In the meantime, the Red Sox defenders left the field, and the Cardinals' next reliever came onto it. Neither is supposed to happen.
"You know, the awkwardness is gonna be that inning-ending play," manager John Farrell said. "What we've been informed is that the umpires will hold the defensive team on the field. We came off the field.
"If you've got to call a team out of the dugout, particularly a pitcher, they're trying to avoid that delay for a pitcher having to go into the dugout and sit. But it's a work in progress. We're just seeing it for the first time."
In Spring Training, managers are allowed an unlimited number of challenges in selected games to practice the procedure. During the regular season, managers will have at least one challenge to use.
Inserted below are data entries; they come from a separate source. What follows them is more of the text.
Lemma sim_order_rel (self : OrderManager R) inp now1 now2 tick intensity base_p
  c1 c2 (s1 s2 : @SimState E R U) o :
  sim_rel c1 c2 s1 s2 ->
  res_rel (sim_rel c1 c2)
    (sim_order self inp now1 tick intensity base_p s1 o)
    (sim_order self inp now2 tick intensity base_p s2 o).
Proof.
  intros Hrel. unfold sim_order.
  assert (Hr : st_rng s1 = st_rng s2) by apply Hrel. rewrite Hr.
  destruct (decide_fill inp tick intensity base_p (st_rng s2) o) as [[rng d] | e];
    [ | reflexivity ].
  cbn. destruct d as [ | | f ]; cbn.
  - exact Hrel.
  - destruct Hrel as (_ & Ho & Hk & Hw). unfold sim_rel.
    cbn [st_rng st_out st_keep st_world]. rewrite Hk.
    split; [ reflexivity | ]. split; [ exact Ho | ]. split; [ reflexivity | exact Hw ].
  - apply record_fill_rel. exact Hrel.
Qed.

Lemma sim_loop_rel (self : OrderManager R) inp now1 now2 tick intensity base_p
  c1 c2 lst (s1 s2 : @SimState E R U) :
  sim_rel c1 c2 s1 s2 ->
  res_rel (sim_rel c1 c2)
    (sim_loop self inp now1 tick intensity base_p lst s1)
    (sim_loop self inp now2 tick intensity base_p lst s2).
Proof.
  revert s1 s2. induction lst as [ | o lst IH ]; intros s1 s2 Hrel; cbn [sim_loop].
  - exact Hrel.
  - eapply res_rel_bind; [ apply sim_order_rel; exact Hrel | ].
    intros a b Hab. apply IH. exact Hab.
Qed.

Lemma simulate_fills_rel inp ts1 clock1 ts2 clock2 (self : OrderManager R)
  c1 c2 (w1 w2 : World E) (u1 u2 : U) :
  same_fills c1 c2 w1 w2 ->
  res_rel (call_rel c1 c2)
    (simulate_fills inp ts1 clock1 self w1 u1)
    (simulate_fills inp ts2 clock2 self w2 u2).
Proof.
  intros Hw. unfold simulate_fills.
  assert (Hex : exchange w1 = exchange w2) by apply Hw. rewrite Hex.
  assert (Hsame : call_rel c1 c2 (SimFillStats0, self, w1, u1) (SimFillStats0, self, w2, u2)).
  { unfold call_rel. cbn [fst snd]. split; [ reflexivity | ]. split; [ reflexivity | exact Hw ]. }
  destruct (negb (Exchange.is_paper (exchange w2))); [ exact Hsame | ].
  destruct (negb (String.eqb (lower (PMM_PAPER_SIM_ENABLE (s_env inp))) "true"));
    [ exact Hsame | ].
  destruct (default [] (od_get (s_token_id inp) (live self))) as [ | o lst ];
    [ exact Hsame | ].
  eapply res_rel_bind.
  - apply sim_loop_rel. unfold sim_rel. cbn [st_rng st_out st_keep st_world].
    split; [ reflexivity | ]. split; [ reflexivity | ]. split; [ reflexivity | exact Hw ].
  - intros a b (Hr & Ho & Hk & Hwab). cbn. unfold call_rel. cbn [fst snd].
    rewrite Hr, Ho, Hk. split; [ reflexivity | ]. split; [ reflexivity | exact Hwab ].
Qed.

Lemma run_sim_rel (steps : list (SimInput * (option Z * Z) * (option Z * Z)))
  (self : OrderManager R) c1 c2 (w1 w2 : World E) (u1 u2 : U) :
  same_fills c1 c2 w1 w2 ->
  res_rel (run_rel c1 c2)
    (run_sim (first_run steps) self w1 u1)
    (run_sim (second_run steps) self w2 u2).
Proof.
  revert self w1 w2 u1 u2.
  induction steps as [ | [[inp [ts1 k1]] [ts2 k2]] steps IH ]; intros self w1 w2 u1 u2 Hw.
  - cbn. unfold run_rel. cbn [fst snd]. split; [ reflexivity | ]. split; [ reflexivity | exact Hw ].
  - cbn [first_run second_run map run_sim fst snd].
    eapply res_rel_bind; [ apply simulate_fills_rel; exact Hw | ].
    intros [[[st1 om1] w1'] u1'] [[[st2 om2] w2'] u2'] (Hs & Ho & Hw').
    cbn [fst snd] in Hs, Ho, Hw'. subst st2 om2.
    eapply res_rel_bind; [ apply (IH om1 w1' w2' u1' u2'); exact Hw' | ].
    intros [[[m1 o1] x1] y1] [[[m2 o2] x2] y2] (Hm & Ho & Hx).
    cbn [fst snd] in Hm, Ho, Hx. subst m2 o2.
    cbn. unfold run_rel. cbn [fst snd]. split; [ reflexivity | ]. split; [ reflexivity | exact Hx ].
Qed.

(** C9: two paper runs of a manager built for the same run identifier, from
    the same live orders and over identical per-step inputs, produce the same
    sequence of (live order, fill_size, status, price) outcomes, the same
    statistics and the same manager state, whatever their stores, uuid
    sources, timestamps and clocks are; the only generator the outcomes
    depend on is [self._rng], seeded with the lower 32 bits of the hash of
    the run identifier. *)
Theorem paper_run_deterministic
  (run_id : string) (max_orders : Z) (cancel_reprice : Q) (post_only : bool)
  (tick : option Q) (live0 : LiveTable) (ex : E)
  (steps : list (SimInput * (option Z * Z) * (option Z * Z)))
  (c1 c2 : Repo.Conn) (u1 u2 : U) :
  let om : OrderManager R :=
    with_live (OrderManager_init run_id max_orders cancel_reprice post_only tick) live0 in
  let run1 := run_sim (first_run steps) om {| conn := c1; exchange := ex |} u1 in
  let run2 := run_sim (second_run steps) om {| conn := c2; exchange := ex |} u2 in
  _rng om = Random (Z.land (run_id_hash run_id) 0xFFFFFFFF)
  /\ Z.land (run_id_hash run_id) 0xFFFFFFFF = (run_id_hash run_id mod 2 ^ 32)%Z
  /\ res_rel (fun r1 r2 =>
                r1.1.1.1 = r2.1.1.1
                /\ r1.1.1.2 = r2.1.1.2
                /\ outcomes_since c1 (conn r1.1.2) = outcomes_since c2 (conn r2.1.2))
             run1 run2.
Proof.
  cbv zeta. split; [ | split ].
  - cbn [with_live OrderManager_init _rng]. unfold _seed_from_run_id, run_id_hash.
    destruct (UUID_int run_id); reflexivity.
  - change 0xFFFFFFFF%Z with (Z.ones 32). apply Z.land_ones. lia.
  - set (om := with_live _ live0).
    assert (Hw : same_fills c1 c2 {| conn := c1; exchange := ex |} {| conn := c2; exchange := ex |}).
    { split; [ reflexivity | ]. exists [], []. cbn [conn]. rewrite !app_nil_r. repeat split. }
    pose proof (run_sim_rel steps om c1 c2 _ _ u1 u2 Hw) as Hrun.
    destruct (run_sim (first_run steps) om _ u1) as [r1 | e1],
             (run_sim (second_run steps) om _ u2) as [r2 | e2]; cbn in *; try exact Hrun.
    destruct Hrun as (Hs & Ho & Hf). split; [ exact Hs | ]. split; [ exact Ho | ].
    apply same_fills_outcomes. exact Hf.
Qed.

End SimProofs.

(** Two evaluated runs with the stand-in generator: different timestamps,
    clocks and uuid counters, the same outcomes. *)
Example paper_run_example :
  let om : OrderManager.OrderManager Z :=
    OrderManager.with_live
      (OrderManager.OrderManager_init (U := nat)
         "0f8fad5b-d9cb-469f-a165-70867728950e" 2 15 true (Some 0.01))
      [("tok", [Examples.resting_buy; Examples.resting_sell])] in
  let steps :=
    [(Examples.sim_input, (Some 1000%Z, 1000%Z), (Some 2000%Z, 1%Z));
     (Examples.sim_input, (None, 1003%Z), (None, 77%Z))] in
  exists r1 r2,
    OrderManager.run_sim (U := nat) (OrderManager.first_run steps) om (Examples.world_of []) 0%nat
    = Ret r1
    /\ OrderManager.run_sim (U := nat) (OrderManager.second_run steps) om (Examples.world_of []) 42%nat
       = Ret r2
    /\ OrderManager.outcomes_since [] (OrderManager.conn r1.1.2)
       = OrderManager.outcomes_since [] (OrderManager.conn r2.1.2)
    /\ map (fun o => (o.1.1.1, o.1.2)) (OrderManager.outcomes_since [] (OrderManager.conn r1.1.2))
       = [("v2", "PARTIAL"); ("v1", "FILLED")]
    /\ map Repo.t_trade_id (Repo.trades_of (OrderManager.conn r1.1.2)) = ["paper-0"; "paper-1"]
    /\ map Repo.t_trade_id (Repo.trades_of (OrderManager.conn r2.1.2)) = ["paper-42"; "paper-43"].
Proof.
  cbv zeta. do 2 eexists. split; [ vm_compute; reflexivity | ].
  split; [ vm_compute; reflexivity | ]. repeat split; vm_compute; reflexivity.
Qed.

(* ===================================================================== *)
(** * Part III. Further properties of the code                            *)
(* ===================================================================== *)

(** ** pmm/utils/math.py *)

Section MathProofs.

Lemma py_max_compat (a a' b b' : Q) : a == a' -> b == b' -> py_max a b == py_max a' b'.
Proof. intros Ha Hb. rewrite !py_max_Qmax, Ha, Hb. reflexivity. Qed.

Lemma py_min_compat (a a' b b' : Q) : a == a' -> b == b' -> py_min a b == py_min a' b'.
Proof. intros Ha Hb. rewrite !py_min_Qmin, Ha, Hb. reflexivity. Qed.

Lemma py_max_ge_l (a b : Q) : a <= py_max a b.
Proof. unfold py_max. destruct (Qlt_le_dec a b); lra. Qed.

Lemma py_max_ge_r (a b : Q) : b <= py_max a b.
Proof. unfold py_max. destruct (Qlt_le_dec a b); lra. Qed.

Lemma py_min_le_r (a b : Q) : py_min a b <= b.
Proof. unfold py_min. destruct (Qlt_le_dec b a); lra. Qed.

Lemma py_min_le_first (a b : Q) : py_min a b <= a.
Proof. unfold py_min. destruct (Qlt_le_dec b a); lra. Qed.

(** X1: [clamp(x, lo, hi)] with lo <= hi lies in [lo, hi], is x itself
    inside the interval, lo below it and hi above it; with the bounds
    inverted (hi < lo) it is lo, whatever x is. *)
Theorem clamp_range (x lo hi : Q) :
  (lo <= hi ->
   lo <= clamp x lo hi <= hi
   /\ (lo <= x <= hi -> clamp x lo hi == x)
   /\ (x <= lo -> clamp x lo hi == lo)
   /\ (hi <= x -> clamp x lo hi == hi))
  /\ (hi < lo -> clamp x lo hi = lo).
Proof.
  unfold clamp, py_max, py_min. split.
  - intros Hle.
    destruct (Qlt_le_dec x hi) as [H1 | H1]; cbv beta iota;
      match goal with |- context [Qlt_le_dec lo ?m] => destruct (Qlt_le_dec lo m) as [H2 | H2] end;
      cbv beta iota; repeat split; intros; lra.
  - intros Hinv.
    destruct (Qlt_le_dec x hi) as [H1 | H1]; cbv beta iota;
      match goal with |- context [Qlt_le_dec lo ?m] => destruct (Qlt_le_dec lo m) as [H2 | H2] end;
      cbv beta iota; try reflexivity; lra.
Qed.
If any portion of a challenged play is overturned, then the manager who challenged the play will retain the ability to challenge one more play during the game. No manager may challenge more than two plays in a game. Once the manager has exhausted his ability to challenge plays during the game and after the beginning of the seventh inning, the crew chief may choose to invoke instant replay on any reviewable call.
Red Sox not dwelling on WS rematch with Cards
JUPITER, Fla. -- The Red Sox made the trip to Roger Dean Stadium on Wednesday to face the Cardinals in a Grapefruit League contest. The stakes were a bit lower than the last time the clubs met, when Boston finished off the World Series on Oct. 30 at Fenway Park.
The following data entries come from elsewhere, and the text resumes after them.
(** X9. The upload answers 200 exactly when the bootcamp is found, a
    file comes under the field [file], its type starts with [image], its
    size does not exceed the limit, the move raises no error and the
    storage layer accepts the update of the photo field.  The answer then
    carries the stored name [photo_<id><ext>], the file has been moved to
    [<FILE_UPLOAD_PATH>/<name>] and the photo field of the bootcamp of
    the request set to that same name, in this order.  The photo field
    is set in no other case.  When the storage layer rejects the update,
    the file has been moved and no answer is sent: the rejection is
    raised in the callback of the move, where nothing handles it.  When
    the move fails the handler has either stopped at a check without any
    effect, or moved the file, logged the error and answered 500. *)
Theorem upload_success env (Bootcamp : Model document) mvError req :
  let result := bootcampPhotoUpload ToNumber ext env Bootcamp mvError req in
  (∀ effects status data,
     result = (effects, Json status data) ↔
     ∃ b fs file,
       findById Bootcamp (params_id req) = Some b
       ∧ files req = Some fs ∧ fileField fs = Some file
       ∧ Str.startsWith (mimetype file) "image" = true
       ∧ exceeds ToNumber (size file) (MAX_FILE_UPLOAD env) = false
       ∧ mvError = None
       ∧ updateError Bootcamp (params_id req) data = None
       ∧ status = 200
       ∧ data = "photo_" +:+ _id Bootcamp b +:+ ext (name file)
       ∧ effects = [Mv (envText (FILE_UPLOAD_PATH env) +:+ "/" +:+ data);
                    FindByIdAndUpdate (params_id req) data])
  ∧ (∀ id photo,
       FindByIdAndUpdate id photo ∈ result.1 →
       id = params_id req ∧ result.2 = Json 200 photo ∧ mvError = None
       ∧ updateError Bootcamp id photo = None)
  ∧ (∀ effects e,
       result = (effects, Unhandled e) ↔
       ∃ b fs file,
         findById Bootcamp (params_id req) = Some b
         ∧ files req = Some fs ∧ fileField fs = Some file
         ∧ Str.startsWith (mimetype file) "image" = true
         ∧ exceeds ToNumber (size file) (MAX_FILE_UPLOAD env) = false
         ∧ mvError = None
         ∧ updateError Bootcamp (params_id req)
             ("photo_" +:+ _id Bootcamp b +:+ ext (name file)) = Some e
         ∧ effects = [Mv (envText (FILE_UPLOAD_PATH env) +:+ "/" +:+ "photo_"
                          +:+ _id Bootcamp b +:+ ext (name file))])
  ∧ (∀ err, mvError = Some err →
       result.1 = []
       ∨ ∃ path, result = ([Mv path; ConsoleError err],
                           Next {| message := "Problem with file upload";
                                   statusCode := 500 |})).
Proof.
  cbv zeta. unfold bootcampPhotoUpload. split; [|split; [|split]].
  - intros effects status data. split.
    + destruct (findById Bootcamp (params_id req)) as [b|]; [|done].
      destruct (files req) as [fs|]; [|done].
      destruct (fileField fs) as [file|] eqn:Ef; [|done].
      destruct (Str.startsWith (mimetype file) "image") eqn:Ei; [|done].
      destruct (exceeds _ _ _) eqn:Ee; [done|].
      destruct mvError; [done|]. cbv zeta.
      destruct (updateError _ _ _) eqn:Eu; [done|]. intros [= <- <- <-].
      exists b, fs, file. repeat split; done.
    + intros (b & fs & file & -> & -> & -> & -> & -> & -> & Eu & -> & -> & ->).
      cbv zeta. simpl negb. cbv iota. by rewrite Eu.
  - intros id photo.
    destruct (findById Bootcamp (params_id req)) as [b|]; [|by intros ?%elem_of_nil].
    destruct (files req) as [fs|]; [|by intros ?%elem_of_nil].
    destruct (fileField fs) as [file|]; [|by intros ?%elem_of_nil].
    destruct (negb _); [by intros ?%elem_of_nil|].
    destruct (exceeds _ _ _); [by intros ?%elem_of_nil|].
    destruct mvError; cbv zeta.
    { simpl. set_unfold. intros [?|[?|[]]]; done. }
    destruct (updateError _ _ _) eqn:Eu; simpl; set_unfold.
    + intros [?|[]]; done.
    + intros [?|[?|[]]]; [done|]. by simplify_eq.
  - intros effects e. split.
    + destruct (findById Bootcamp (params_id req)) as [b|]; [|done].
      destruct (files req) as [fs|]; [|done].
      destruct (fileField fs) as [file|] eqn:Ef; [|done].
      destruct (Str.startsWith (mimetype file) "image") eqn:Ei; [|done].
      destruct (exceeds _ _ _) eqn:Ee; [done|].
      destruct mvError; [done|]. cbv zeta.
      destruct (updateError _ _ _) eqn:Eu; [|done]. intros [= <- <-].
      exists b, fs, file. repeat split; done.
    + intros (b & fs & file & -> & -> & -> & -> & -> & -> & Eu & ->).
      cbv zeta. simpl negb. cbv iota. by rewrite Eu.
  - intros err ->.
    destruct (findById Bootcamp (params_id req)) as [b|]; [|by left].
    destruct (files req) as [fs|]; [|by left].
    destruct (fileField fs) as [file|]; [|by left].
    destruct (negb _); [by left|].
    destruct (exceeds _ _ _); [by left|].
    right. by eexists.
Qed.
In the interim, both teams have made significant additions and subtractions, with reliever Edward Mujica moving from the Cardinals to the Sox.
Before Wednesday's game, Boston manager John Farrell acknowledged the significance of the day's opponent but also insisted that his club's focus is directed inward.
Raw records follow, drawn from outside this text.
(** ** 32-bit size arithmetic *)

Lemma to_int_unsigned_le (p : Z) : (0 ≤ p)%Z → (to_int (to_unsigned p) ≤ p)%Z.
Proof.
  intros Hp. unfold to_int, to_unsigned.
  rewrite Z.mod_mod by lia.
  pose proof (Z.mod_pos_bound p (2 ^ 32) ltac:(lia)).
  pose proof (Z.mod_le p (2 ^ 32) Hp ltac:(lia)).
  case_match; lia.
Qed.

Lemma ctor_rhsSize_le realm eqSystem entityRank nodesPerEntity interleaveMEViews :
  (rhsSize_ (AssembleElemSolverAlgorithm_ctor realm eqSystem entityRank
               nodesPerEntity interleaveMEViews).1
   ≤ Z.of_N nodesPerEntity * Z.of_N (numDof (linsys_ eqSystem)))%Z.
Proof.
  unfold AssembleElemSolverAlgorithm_ctor.
  case_decide; simpl; apply to_int_unsigned_le; lia.
Qed.

(** ** Diagonal relaxation in the lane loop *)

Section lane_loop_properties.
Context (realm : Realm) (eqSystem : EquationSystem) (entityRank : EntityRank)
        (nodesPerEntity : N) (interleaveMEViews : bool) (kernels : list K).

(** The algorithm as constructed for [eqSystem], with its kernels
    registered, and as [execute] leaves it after the setup loop. *)
Let a0 : AssembleElemSolverAlgorithm :=
  set_activeKernels kernels
    (AssembleElemSolverAlgorithm_ctor realm eqSystem entityRank
       nodesPerEntity interleaveMEViews).1.
Let a : AssembleElemSolverAlgorithm := (AssembleElemSolverAlgorithm_execute a0).1.

(** C1. In every batch and for every lane, the local LHS handed to the
    scatter carries, at every diagonal entry of the extracted LHS, the
    extracted value divided by the algorithm's relaxation factor (the
    configured factor of the equation, for every equation but pressure):
    the binary64 quotient [x / r] in general, and [x] itself when the factor
    is 1.0.
    The extracted LHS is square of dimension [rhsSize_], so every one of
    its diagonal entries is covered. *)
Theorem diagonal_divided_by_relaxation_factor (b lane : nat) (group : list Element) :
  Forall preserves_extents (activeKernels_ a) →
  batches a !! b = Some group →
  lane < length group →
  (dofName_ eqSystem ≠ "pressure" →
     diagRelaxFactor_ a =
     get_relaxation_factor (solutionOptions_ realm) (dofName_ eqSystem)) ∧
  square (Z.to_nat (rhsSize_ a)) (extracted_lhs a group lane) ∧
  ∃ call,
    batch_scatter a group !! lane = Some call ∧
    call ∈ (AssembleElemSolverAlgorithm_execute a0).2 ∧
    ∀ ir x,
      view2_at (extracted_lhs a group lane) ir ir = Some x →
      view2_at (ac_lhs call) ir ir = Some (x / diagRelaxFactor_ a)%float ∧
      (diagRelaxFactor_ a = 1%float → view2_at (ac_lhs call) ir ir = Some x).
Proof.
  intros Hks Hb Hlane. split; [|split].
  - intros Hne. subst a a0. simpl. unfold AssembleElemSolverAlgorithm_ctor.
    by rewrite decide_True.
  - by apply extracted_lhs_square.
  - exists (lane_call a (batch_simd a group) lane).
    assert (Hc := batch_scatter_lookup a group lane Hlane).
    split; [done|]. split; [by eapply batch_call_in_trace|].
    intros ir x Hx. rewrite lane_call_lhs.
    assert (Hir : ir < Z.to_nat (rhsSize_ a)).
    { apply (square_at _ ir ir _ (extracted_lhs_square a group lane Hks)). eauto. }
    rewrite relax_diagonal_at, decide_True, Hx by lia.
    split; [done|]. intros ->. simpl. f_equal. apply Binary64.div_one.
Qed.

(** C2. For the pressure equation the constructor makes no read of the
    configured relaxation factor and keeps the default factor, whatever
    the configuration holds; in every batch and for every lane the local
    LHS handed to the scatter is the extracted one, diagonal included. *)
Theorem pressure_diagonal_unrelaxed (b lane : nat) (group : list Element) :
  dofName_ eqSystem = "pressure" →
  batches a !! b = Some group →
  lane < length group →
  (AssembleElemSolverAlgorithm_ctor realm eqSystem entityRank
     nodesPerEntity interleaveMEViews).2 = [] ∧
  diagRelaxFactor_ a = diagRelaxFactor_default ∧
  ∃ call,
    batch_scatter a group !! lane = Some call ∧
    call ∈ (AssembleElemSolverAlgorithm_execute a0).2 ∧
    ac_lhs call = extracted_lhs a group lane ∧
    ∀ ir, view2_at (ac_lhs call) ir ir =
          view2_at (extracted_lhs a group lane) ir ir.
Proof.
  intros Hp Hb Hlane.
  assert (Hf : diagRelaxFactor_ a = diagRelaxFactor_default).
  { subst a a0. simpl. unfold AssembleElemSolverAlgorithm_ctor.
    rewrite decide_False; [done|]. by intros []. }
  split; [|split; [done|]].
  - unfold AssembleElemSolverAlgorithm_ctor.
    rewrite decide_False; [done|]. by intros [].
  - exists (lane_call a (batch_simd a group) lane).
    assert (Hc := batch_scatter_lookup a group lane Hlane).
    split; [done|]. split; [by eapply batch_call_in_trace|].
    assert (He : ac_lhs (lane_call a (batch_simd a group) lane)
                 = extracted_lhs a group lane).
    { rewrite lane_call_lhs, Hf. apply relax_diagonal_one. }
    split; [done|]. intros ir. by rewrite He.
Qed.

(** C10. Between extraction and scatter only diagonal entries [lhs(ir,ir)]
    with [ir] below [nodesPerEntity * numDof] can differ from the extracted
    local system: every other LHS entry, the extents of the LHS, and the
    whole RHS reach the scatter as extracted. *)
Theorem scatter_frame (b lane : nat) (group : list Element) :
  batches a !! b = Some group →
  lane < length group →
  ∃ call,
    batch_scatter a group !! lane = Some call ∧
    call ∈ (AssembleElemSolverAlgorithm_execute a0).2 ∧
    ac_rhs call = extracted_rhs a group lane ∧
    extents2 (ac_lhs call) = extents2 (extracted_lhs a group lane) ∧
    ∀ i j,
      ¬ (i = j ∧
         (Z.of_nat i < Z.of_N nodesPerEntity * Z.of_N (numDof (linsys_ eqSystem)))%Z) →
      view2_at (ac_lhs call) i j = view2_at (extracted_lhs a group lane) i j.
Proof.
  intros Hb Hlane.
  exists (lane_call a (batch_simd a group) lane).
  assert (Hc := batch_scatter_lookup a group lane Hlane).
  split; [done|]. split; [by eapply batch_call_in_trace|].
  split; [apply lane_call_rhs|]. rewrite lane_call_lhs.
  split; [apply relax_diagonal_extents|].
  intros i j Hij. rewrite relax_diagonal_at, decide_False; [done|].
  intros [-> Hi]. apply Hij. split; [done|].
  pose proof (ctor_rhsSize_le realm eqSystem entityRank nodesPerEntity
                interleaveMEViews) as Hle.
  subst a a0. simpl in Hi. lia.
Qed.
End lane_loop_properties.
"There's a rich history between these two organizations, and a recent one, obviously," Farrell said. "They've got a great franchise, a great team, and yet we have some things we have to focus on with our own guys.
"That's where our attention has been from Day 1 of Spring Training, the things we need to set mentally, physically and fundamentally with a team and individuals inside that. I think everyone in the baseball world is going to look at this and say this is the first time they've played since the last game of last year, but in our dugout and in our minds, we've got a lot of work to do before we break camp."
• After an impressive Grapefruit League debut, right-hander Anthony Ranaudo endured a tough outing on Wednesday, giving up five runs (three earned) in 1 1/3 innings. He allowed six hits and walked two, although his defense didn't give him much help. The 24-year-old was having trouble repeating his delivery and harnessing his breaking ball.
"I should have just trusted my stuff and done a better job of just being aggressive and going after guys and keeping my mindset the whole time even when things were kind of getting out of whack," he said. "I should have trusted my delivery and been aggressive."
• Outfielder Daniel Nava, one of the top candidates to draw assignments in the leadoff spot this season, started there on Wednesday and jump started the offense with a home run to right field off Shelby Miller. Nava now has homered from both sides of the plate this spring.
• Catchers David Ross and A.J. Pierzynski, both dealing with minor left foot injuries, are "making progress," according to Farrell. Ross is slated to be back in the lineup on Friday, with the club targeting a Saturday return for Pierzynski.